■ **Your goal**: When the line containing "Definition io (A" appears in the entries below, begin printing there and stop after the line containing "[] => io_ret tt"; print each of those lines exactly and no other line.

■ **Saved entries**:

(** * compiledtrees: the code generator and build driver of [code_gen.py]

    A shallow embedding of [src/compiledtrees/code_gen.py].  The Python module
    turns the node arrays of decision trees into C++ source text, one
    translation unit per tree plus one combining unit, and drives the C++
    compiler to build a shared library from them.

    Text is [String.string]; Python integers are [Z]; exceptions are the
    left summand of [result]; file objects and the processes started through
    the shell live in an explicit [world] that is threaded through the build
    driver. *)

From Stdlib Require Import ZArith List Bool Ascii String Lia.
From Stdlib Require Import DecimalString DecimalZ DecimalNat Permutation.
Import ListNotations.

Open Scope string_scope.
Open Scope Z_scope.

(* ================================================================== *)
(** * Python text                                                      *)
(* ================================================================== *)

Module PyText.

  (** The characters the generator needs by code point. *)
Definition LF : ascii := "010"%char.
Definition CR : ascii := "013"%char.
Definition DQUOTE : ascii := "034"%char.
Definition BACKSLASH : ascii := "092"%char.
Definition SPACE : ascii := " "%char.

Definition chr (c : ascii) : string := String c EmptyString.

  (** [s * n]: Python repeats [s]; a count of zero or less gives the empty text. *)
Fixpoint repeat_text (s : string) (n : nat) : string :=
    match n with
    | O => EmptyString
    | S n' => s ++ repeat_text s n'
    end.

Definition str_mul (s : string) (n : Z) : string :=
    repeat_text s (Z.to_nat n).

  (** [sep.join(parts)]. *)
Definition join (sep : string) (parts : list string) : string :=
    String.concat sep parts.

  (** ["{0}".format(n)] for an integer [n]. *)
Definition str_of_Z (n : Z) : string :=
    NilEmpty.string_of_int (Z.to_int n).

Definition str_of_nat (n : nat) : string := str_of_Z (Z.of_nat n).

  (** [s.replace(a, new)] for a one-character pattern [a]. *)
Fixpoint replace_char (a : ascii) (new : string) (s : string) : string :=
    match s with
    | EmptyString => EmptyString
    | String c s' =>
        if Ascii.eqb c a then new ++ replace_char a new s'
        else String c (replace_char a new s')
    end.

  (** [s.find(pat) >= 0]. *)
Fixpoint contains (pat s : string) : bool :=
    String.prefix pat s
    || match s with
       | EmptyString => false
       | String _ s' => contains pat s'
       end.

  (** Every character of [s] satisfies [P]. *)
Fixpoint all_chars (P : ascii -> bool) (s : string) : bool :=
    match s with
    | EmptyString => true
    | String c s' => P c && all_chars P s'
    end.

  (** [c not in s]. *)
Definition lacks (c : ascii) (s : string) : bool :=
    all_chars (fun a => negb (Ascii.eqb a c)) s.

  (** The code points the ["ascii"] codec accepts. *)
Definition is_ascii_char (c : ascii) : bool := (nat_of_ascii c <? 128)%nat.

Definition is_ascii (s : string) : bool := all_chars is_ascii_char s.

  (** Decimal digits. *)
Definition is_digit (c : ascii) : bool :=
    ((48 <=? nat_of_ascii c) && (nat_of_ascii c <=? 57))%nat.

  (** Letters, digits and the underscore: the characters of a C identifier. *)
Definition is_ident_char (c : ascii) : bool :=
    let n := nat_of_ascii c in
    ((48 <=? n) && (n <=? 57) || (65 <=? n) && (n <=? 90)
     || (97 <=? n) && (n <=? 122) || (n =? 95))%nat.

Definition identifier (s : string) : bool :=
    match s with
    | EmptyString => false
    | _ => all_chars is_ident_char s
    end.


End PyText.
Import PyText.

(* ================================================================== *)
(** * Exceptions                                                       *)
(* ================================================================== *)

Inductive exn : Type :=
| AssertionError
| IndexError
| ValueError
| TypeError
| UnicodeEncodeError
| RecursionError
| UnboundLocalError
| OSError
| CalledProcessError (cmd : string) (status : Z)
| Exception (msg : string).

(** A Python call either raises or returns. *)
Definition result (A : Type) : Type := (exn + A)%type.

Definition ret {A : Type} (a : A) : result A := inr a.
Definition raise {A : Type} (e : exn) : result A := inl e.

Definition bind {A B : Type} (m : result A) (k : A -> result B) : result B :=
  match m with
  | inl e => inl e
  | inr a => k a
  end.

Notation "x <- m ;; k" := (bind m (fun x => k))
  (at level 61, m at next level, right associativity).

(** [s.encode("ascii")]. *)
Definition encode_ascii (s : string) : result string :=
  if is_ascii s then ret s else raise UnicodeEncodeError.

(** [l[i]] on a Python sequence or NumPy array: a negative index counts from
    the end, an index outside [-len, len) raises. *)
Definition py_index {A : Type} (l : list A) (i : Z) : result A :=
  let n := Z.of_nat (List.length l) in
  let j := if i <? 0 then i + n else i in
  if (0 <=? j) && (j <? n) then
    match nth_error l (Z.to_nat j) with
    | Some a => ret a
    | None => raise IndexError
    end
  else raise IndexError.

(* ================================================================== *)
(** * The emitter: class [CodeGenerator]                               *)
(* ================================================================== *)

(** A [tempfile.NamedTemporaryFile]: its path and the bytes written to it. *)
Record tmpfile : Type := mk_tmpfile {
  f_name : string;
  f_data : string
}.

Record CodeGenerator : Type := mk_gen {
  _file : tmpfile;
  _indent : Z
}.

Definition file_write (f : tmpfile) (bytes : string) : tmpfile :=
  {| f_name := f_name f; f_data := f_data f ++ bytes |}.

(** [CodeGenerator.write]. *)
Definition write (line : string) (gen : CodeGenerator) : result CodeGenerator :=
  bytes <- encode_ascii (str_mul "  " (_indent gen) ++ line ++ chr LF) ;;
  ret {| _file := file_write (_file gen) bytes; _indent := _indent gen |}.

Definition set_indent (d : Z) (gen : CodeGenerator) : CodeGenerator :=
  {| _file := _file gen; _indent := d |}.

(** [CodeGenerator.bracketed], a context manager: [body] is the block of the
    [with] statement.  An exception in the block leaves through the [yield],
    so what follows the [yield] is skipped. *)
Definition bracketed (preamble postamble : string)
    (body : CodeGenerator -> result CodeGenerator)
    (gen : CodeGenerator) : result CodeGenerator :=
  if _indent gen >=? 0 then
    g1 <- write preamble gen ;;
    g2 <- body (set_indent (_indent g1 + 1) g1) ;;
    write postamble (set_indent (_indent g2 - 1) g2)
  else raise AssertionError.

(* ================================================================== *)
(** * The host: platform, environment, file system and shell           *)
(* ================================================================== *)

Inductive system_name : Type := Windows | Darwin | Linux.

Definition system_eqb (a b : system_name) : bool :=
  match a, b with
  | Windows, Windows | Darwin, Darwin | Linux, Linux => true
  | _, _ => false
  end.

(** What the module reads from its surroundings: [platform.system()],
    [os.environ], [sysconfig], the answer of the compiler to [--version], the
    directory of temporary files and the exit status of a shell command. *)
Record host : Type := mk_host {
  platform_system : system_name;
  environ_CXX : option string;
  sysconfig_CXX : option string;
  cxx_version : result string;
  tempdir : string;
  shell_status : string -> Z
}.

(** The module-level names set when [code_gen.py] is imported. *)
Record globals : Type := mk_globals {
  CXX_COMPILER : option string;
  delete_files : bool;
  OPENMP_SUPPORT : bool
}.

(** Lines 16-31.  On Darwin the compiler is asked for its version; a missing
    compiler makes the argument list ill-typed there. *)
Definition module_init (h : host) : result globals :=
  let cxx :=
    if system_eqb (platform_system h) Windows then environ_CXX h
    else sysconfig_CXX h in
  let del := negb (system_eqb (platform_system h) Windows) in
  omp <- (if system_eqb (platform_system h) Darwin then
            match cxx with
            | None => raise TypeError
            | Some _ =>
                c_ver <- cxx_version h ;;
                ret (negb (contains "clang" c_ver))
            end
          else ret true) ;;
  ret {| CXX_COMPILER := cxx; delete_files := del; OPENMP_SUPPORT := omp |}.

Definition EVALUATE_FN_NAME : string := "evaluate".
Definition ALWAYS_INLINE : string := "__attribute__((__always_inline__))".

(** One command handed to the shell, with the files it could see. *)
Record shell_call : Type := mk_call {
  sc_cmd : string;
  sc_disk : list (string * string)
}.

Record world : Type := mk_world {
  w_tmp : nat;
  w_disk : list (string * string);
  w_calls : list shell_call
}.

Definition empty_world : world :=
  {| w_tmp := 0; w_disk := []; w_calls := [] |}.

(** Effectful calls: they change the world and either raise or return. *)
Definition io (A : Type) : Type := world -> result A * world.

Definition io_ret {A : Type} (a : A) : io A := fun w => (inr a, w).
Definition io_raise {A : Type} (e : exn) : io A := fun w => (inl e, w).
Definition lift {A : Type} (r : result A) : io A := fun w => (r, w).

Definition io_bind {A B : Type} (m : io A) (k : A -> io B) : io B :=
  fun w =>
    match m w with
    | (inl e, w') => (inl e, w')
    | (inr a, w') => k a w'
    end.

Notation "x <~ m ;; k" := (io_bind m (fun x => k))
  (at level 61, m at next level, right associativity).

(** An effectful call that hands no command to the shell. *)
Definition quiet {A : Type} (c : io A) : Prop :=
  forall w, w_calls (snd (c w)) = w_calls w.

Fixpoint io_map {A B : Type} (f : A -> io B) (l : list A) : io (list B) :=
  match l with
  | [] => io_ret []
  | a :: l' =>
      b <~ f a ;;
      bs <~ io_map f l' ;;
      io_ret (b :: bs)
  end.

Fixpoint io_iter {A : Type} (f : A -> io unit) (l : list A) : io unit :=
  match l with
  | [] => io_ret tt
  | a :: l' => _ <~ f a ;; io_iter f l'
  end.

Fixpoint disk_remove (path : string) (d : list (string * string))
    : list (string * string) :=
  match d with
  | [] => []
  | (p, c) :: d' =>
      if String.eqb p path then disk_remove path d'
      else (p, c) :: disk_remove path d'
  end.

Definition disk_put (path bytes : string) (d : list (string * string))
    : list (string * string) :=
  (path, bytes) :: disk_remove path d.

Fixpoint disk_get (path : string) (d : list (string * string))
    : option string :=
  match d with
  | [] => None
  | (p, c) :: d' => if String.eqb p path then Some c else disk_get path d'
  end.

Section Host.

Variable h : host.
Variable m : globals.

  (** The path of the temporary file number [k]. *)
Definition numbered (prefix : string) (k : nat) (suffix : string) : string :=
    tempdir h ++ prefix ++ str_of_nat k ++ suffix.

■ **Exercise result**:
Definition io (A : Type) : Type := world -> result A * world.

Definition io_ret {A : Type} (a : A) : io A := fun w => (inr a, w).
Definition io_raise {A : Type} (e : exn) : io A := fun w => (inl e, w).
Definition lift {A : Type} (r : result A) : io A := fun w => (r, w).

Definition io_bind {A B : Type} (m : io A) (k : A -> io B) : io B :=
  fun w =>
    match m w with
    | (inl e, w') => (inl e, w')
    | (inr a, w') => k a w'
    end.

Notation "x <~ m ;; k" := (io_bind m (fun x => k))
  (at level 61, m at next level, right associativity).

(** An effectful call that hands no command to the shell. *)
Definition quiet {A : Type} (c : io A) : Prop :=
  forall w, w_calls (snd (c w)) = w_calls w.

Fixpoint io_map {A B : Type} (f : A -> io B) (l : list A) : io (list B) :=
  match l with
  | [] => io_ret []
  | a :: l' =>
      b <~ f a ;;
      bs <~ io_map f l' ;;
      io_ret (b :: bs)
  end.

Fixpoint io_iter {A : Type} (f : A -> io unit) (l : list A) : io unit :=
  match l with
  | [] => io_ret tt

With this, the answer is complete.